== Work request ==
Type out the listing again, exactly, with every line included.

== Information given ==
(** * RESTResource: method-based dispatch over nested resources

    A shallow embedding of [modules/admin/rest.py] (class [RESTResource])
    and the properties of its two entry points, [default] and
    [REST_dispatch].

    The Python code is effectful in three ways, all of them explicit here:
    - it raises exceptions ([outcome]);
    - it calls back into the application (the hooks [REST_instantiate] and
      [REST_create], the handlers found by [getattr], the built-in [list])
      and these may change anything ([world]);
    - it writes one field itself, [c.parent = resource], on a child
      dispatcher that is a shared, long-lived object ([heap], addressed by
      reference, so that aliasing between dispatchers is visible).

    Every call-back and every write is also recorded, in order, in a trace
    of [event]s; the trace is what "invokes", "never invokes" and "then"
    are stated about.

    Conventions of the model:
    - [cherrypy.request.method] is one string for the whole request;
    - call-backs are functions: a hook or handler returns or raises;
    - a log record is kept as the message that was formatted, not as the
      formatted text;
    - [REST_defaults] is the table of the base class; controllers choose
      other names through [REST_map], as the comment above the table
      says. *)

From stdpp Require Import gmap strings list fin_maps.
From Stdlib Require Import ZArith Lia.

Open Scope string_scope.
Set Warnings "-register-all".
Open Scope list_scope.
Open Scope nat_scope.

(** ** Python values *)

(** The values the dispatcher handles without looking inside: resources,
    handler results, parameter values, the value of an [expose_resource]
    attribute. *)
Inductive value : Type :=
| VNone
| VBool (b : bool)
| VInt (n : Z)
| VStr (s : string)
| VList (l : list value)
| VObj (o : nat).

== Response for this exercise ==
(** * RESTResource: method-based dispatch over nested resources

    A shallow embedding of [modules/admin/rest.py] (class [RESTResource])
    and the properties of its two entry points, [default] and
    [REST_dispatch].

    The Python code is effectful in three ways, all of them explicit here:
    - it raises exceptions ([outcome]);
    - it calls back into the application (the hooks [REST_instantiate] and
      [REST_create], the handlers found by [getattr], the built-in [list])
      and these may change anything ([world]);
    - it writes one field itself, [c.parent = resource], on a child
      dispatcher that is a shared, long-lived object ([heap], addressed by
      reference, so that aliasing between dispatchers is visible).

    Every call-back and every write is also recorded, in order, in a trace
    of [event]s; the trace is what "invokes", "never invokes" and "then"
    are stated about.

    Conventions of the model:
    - [cherrypy.request.method] is one string for the whole request;
    - call-backs are functions: a hook or handler returns or raises;
    - a log record is kept as the message that was formatted, not as the
      formatted text;
    - [REST_defaults] is the table of the base class; controllers choose
      other names through [REST_map], as the comment above the table
      says. *)

From stdpp Require Import gmap strings list fin_maps.
From Stdlib Require Import ZArith Lia.

Open Scope string_scope.
Set Warnings "-register-all".
Open Scope list_scope.
Open Scope nat_scope.

(** ** Python values *)

(** The values the dispatcher handles without looking inside: resources,
    handler results, parameter values, the value of an [expose_resource]
    attribute. *)
Inductive value : Type :=
| VNone
| VBool (b : bool)
| VInt (n : Z)
| VStr (s : string)
| VList (l : list value)
| VObj (o : nat).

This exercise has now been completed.